* **Exercise details**: Only the total should be returned: the number of lines in the data that hold the string "ReadUvarint".

(Entries taken from a collection)
(* ===== verification/Binary.v ===== *)
(** * encoding/binary

    Fixed-size byte orders (src/Source/Gold/encoding/binary/binary.go) and varints
    (src/Source/Gold/encoding/binary/varint.go).  The reflective Read and Write, which walk
    values of arbitrary Go types, are not modelled.  A byte slice written by a Put function is
    a list updated by index; an io.ByteReader is a state with a ReadByte operation. *)

From S2P Require Import Prelude.

Local Open Scope go_scope.

(** ** Byte orders *)

Definition littleEndian_Uint16 (b : list Z) : outcome Z :=
  _ ← index b 1;
  b0 ← index b 0; b1 ← index b 1;
  Val (b0 |. b1 <<.[16] 8).

Definition littleEndian_PutUint16 (b : list Z) (v : Z) : outcome (list Z) :=
  _ ← index b 1;
  b ← store b 0 (u8 v); store b 1 (u8 (v >>. 8)).

Definition littleEndian_Uint32 (b : list Z) : outcome Z :=
  _ ← index b 3;
  b0 ← index b 0; b1 ← index b 1; b2 ← index b 2; b3 ← index b 3;
  Val (b0 |. b1 <<.[32] 8 |. b2 <<.[32] 16 |. b3 <<.[32] 24).

Definition littleEndian_PutUint32 (b : list Z) (v : Z) : outcome (list Z) :=
  _ ← index b 3;
  b ← store b 0 (u8 v); b ← store b 1 (u8 (v >>. 8));
  b ← store b 2 (u8 (v >>. 16)); store b 3 (u8 (v >>. 24)).

Definition littleEndian_Uint64 (b : list Z) : outcome Z :=
  _ ← index b 7;
  b0 ← index b 0; b1 ← index b 1; b2 ← index b 2; b3 ← index b 3;
  b4 ← index b 4; b5 ← index b 5; b6 ← index b 6; b7 ← index b 7;
  Val (b0 |. b1 <<.[64] 8 |. b2 <<.[64] 16 |. b3 <<.[64] 24
       |. b4 <<.[64] 32 |. b5 <<.[64] 40 |. b6 <<.[64] 48 |. b7 <<.[64] 56).

Definition littleEndian_PutUint64 (b : list Z) (v : Z) : outcome (list Z) :=
  _ ← index b 7;
  b ← store b 0 (u8 v); b ← store b 1 (u8 (v >>. 8));
  b ← store b 2 (u8 (v >>. 16)); b ← store b 3 (u8 (v >>. 24));
  b ← store b 4 (u8 (v >>. 32)); b ← store b 5 (u8 (v >>. 40));
  b ← store b 6 (u8 (v >>. 48)); store b 7 (u8 (v >>. 56)).

Definition bigEndian_Uint16 (b : list Z) : outcome Z :=
  _ ← index b 1;
  b1 ← index b 1; b0 ← index b 0;
  Val (b1 |. b0 <<.[16] 8).

Definition bigEndian_PutUint16 (b : list Z) (v : Z) : outcome (list Z) :=
  _ ← index b 1;
  b ← store b 0 (u8 (v >>. 8)); store b 1 (u8 v).

Definition bigEndian_Uint32 (b : list Z) : outcome Z :=
  _ ← index b 3;
  b3 ← index b 3; b2 ← index b 2; b1 ← index b 1; b0 ← index b 0;
  Val (b3 |. b2 <<.[32] 8 |. b1 <<.[32] 16 |. b0 <<.[32] 24).

Definition bigEndian_PutUint32 (b : list Z) (v : Z) : outcome (list Z) :=
  _ ← index b 3;
  b ← store b 0 (u8 (v >>. 24)); b ← store b 1 (u8 (v >>. 16));
  b ← store b 2 (u8 (v >>. 8)); store b 3 (u8 v).

Definition bigEndian_Uint64 (b : list Z) : outcome Z :=
  _ ← index b 7;
  b7 ← index b 7; b6 ← index b 6; b5 ← index b 5; b4 ← index b 4;
  b3 ← index b 3; b2 ← index b 2; b1 ← index b 1; b0 ← index b 0;
  Val (b7 |. b6 <<.[64] 8 |. b5 <<.[64] 16 |. b4 <<.[64] 24
       |. b3 <<.[64] 32 |. b2 <<.[64] 40 |. b1 <<.[64] 48 |. b0 <<.[64] 56).

Definition bigEndian_PutUint64 (b : list Z) (v : Z) : outcome (list Z) :=
  _ ← index b 7;
  b ← store b 0 (u8 (v >>. 56)); b ← store b 1 (u8 (v >>. 48));
  b ← store b 2 (u8 (v >>. 40)); b ← store b 3 (u8 (v >>. 32));
  b ← store b 4 (u8 (v >>. 24)); b ← store b 5 (u8 (v >>. 16));
  b ← store b 6 (u8 (v >>. 8)); store b 7 (u8 v).

(** The methods of the interface ByteOrder. *)
Record ByteOrder : Type := {
  Uint16 : list Z -> outcome Z;
  Uint32 : list Z -> outcome Z;
  Uint64 : list Z -> outcome Z;
  PutUint16 : list Z -> Z -> outcome (list Z);
  PutUint32 : list Z -> Z -> outcome (list Z);
  PutUint64 : list Z -> Z -> outcome (list Z)
}.

Definition LittleEndian : ByteOrder := {|
  Uint16 := littleEndian_Uint16; Uint32 := littleEndian_Uint32; Uint64 := littleEndian_Uint64;
  PutUint16 := littleEndian_PutUint16; PutUint32 := littleEndian_PutUint32;
  PutUint64 := littleEndian_PutUint64 |}.

Definition BigEndian : ByteOrder := {|
  Uint16 := bigEndian_Uint16; Uint32 := bigEndian_Uint32; Uint64 := bigEndian_Uint64;
  PutUint16 := bigEndian_PutUint16; PutUint32 := bigEndian_PutUint32;
  PutUint64 := bigEndian_PutUint64 |}.

(** ** Varints *)

Definition MaxVarintLen16 : Z := 3.
Definition MaxVarintLen32 : Z := 5.
Definition MaxVarintLen64 : Z := 10.

Fixpoint put_loop (fuel : nat) (buf : list Z) (x i : Z) : outcome (list Z * Z) :=
  match fuel with
  | O => NoFuel
  | S fuel =>
      if 0x80 <=? x then
        buf ← store buf i (u8 x |. 0x80);
        put_loop fuel buf (x >>. 7) (i + 1)
      else
        buf ← store buf i (u8 x);
        Val (buf, i + 1)
  end.

(** A uint64 takes at most nine shifts by seven to fall below 0x80. *)
Definition PutUvarint (buf : list Z) (x : Z) : outcome (list Z * Z) := put_loop 10 buf x 0.

Fixpoint uvarint_loop (buf : list Z) (i x s : Z) : Z * Z :=
  match buf with
  | [] => (0, 0)
  | b :: buf =>
      if b <? 0x80 then
        if (9 <? i) || ((i =? 9) && (1 <? b)) then (0, - (i + 1))
        else (x |. b <<.[64] s, i + 1)
      else uvarint_loop buf (i + 1) (x |. (b &. 0x7f) <<.[64] s) (s + 7)
  end.

(** The value and the number of bytes read: 0 for a buffer that is too small, negative on
    overflow. *)
Definition Uvarint (buf : list Z) : Z * Z := uvarint_loop buf 0 0 0.

Definition PutVarint (buf : list Z) (x : Z) : outcome (list Z * Z) :=
  let ux := u64 x <<.[64] 1 in
  let ux := if x <? 0 then notw 64 ux else ux in
  PutUvarint buf ux.

Definition Varint (buf : list Z) : Z * Z :=
  let '(ux, n) := Uvarint buf in
  let x := i64 (ux >>. 1) in
  let x := if negb (ux &. 1 =? 0) then Z.lnot x else x in
  (x, n).

(** *** Reading from a stream *)

Inductive readError (E : Type) : Type :=
  | overflow
  | readErr (e : E).
Arguments overflow {E}.
Arguments readErr {E} e.

Section ByteReader.
Context {R E : Type}.
(** ReadByte of an io.ByteReader: the reader afterwards, and a byte or an error. *)
Context (ReadByte : R -> R * (Z + E)).

Fixpoint read_loop (fuel : nat) (r : R) (i x s : Z) : outcome (R * Z * option (readError E)) :=
  match fuel with
  | O => NoFuel
  | S fuel =>
      let '(r, res) := ReadByte r in
      match res with
      | inr err => Val (r, x, Some (readErr err))
      | inl b =>
          if b <? 0x80 then
            if (9 <? i) || ((i =? 9) && (1 <? b)) then Val (r, x, Some overflow)
            else Val (r, x |. b <<.[64] s, None)
          else read_loop fuel r (i + 1) (x |. (b &. 0x7f) <<.[64] s) (s + 7)
      end
  end.

(** The loop has no bound of its own: it ends when a byte below 0x80 or an error arrives. *)
Definition ReadUvarint (fuel : nat) (r : R) : outcome (R * Z * option (readError E)) :=
  read_loop fuel r 0 0 0.

Definition ReadVarint (fuel : nat) (r : R) : outcome (R * Z * option (readError E)) :=
  '(r, ux, err) ← ReadUvarint fuel r;
  let x := i64 (ux >>. 1) in
  let x := if negb (ux &. 1 =? 0) then Z.lnot x else x in
  Val (r, x, err).
End ByteReader.

(** A bytes.Reader-like source: the bytes left, then the error [e] forever. *)
Definition list_ReadByte {E} (e : E) (r : list Z) : list Z * (Z + E) :=
  match r with [] => ([], inr e) | b :: r => (r, inl b) end.

(** ** Byte orders: specification and lemmas *)

(** The [n] bytes of [v], least significant first or last. *)
Definition order_bytes (big : bool) (n : nat) (v : Z) : list Z :=
  if big then rev (to_le 8 n v) else to_le 8 n v.
Definition order_value (big : bool) (bs : list Z) : Z :=
  from_le 8 (if big then rev bs else bs).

* **Exercise response**: 2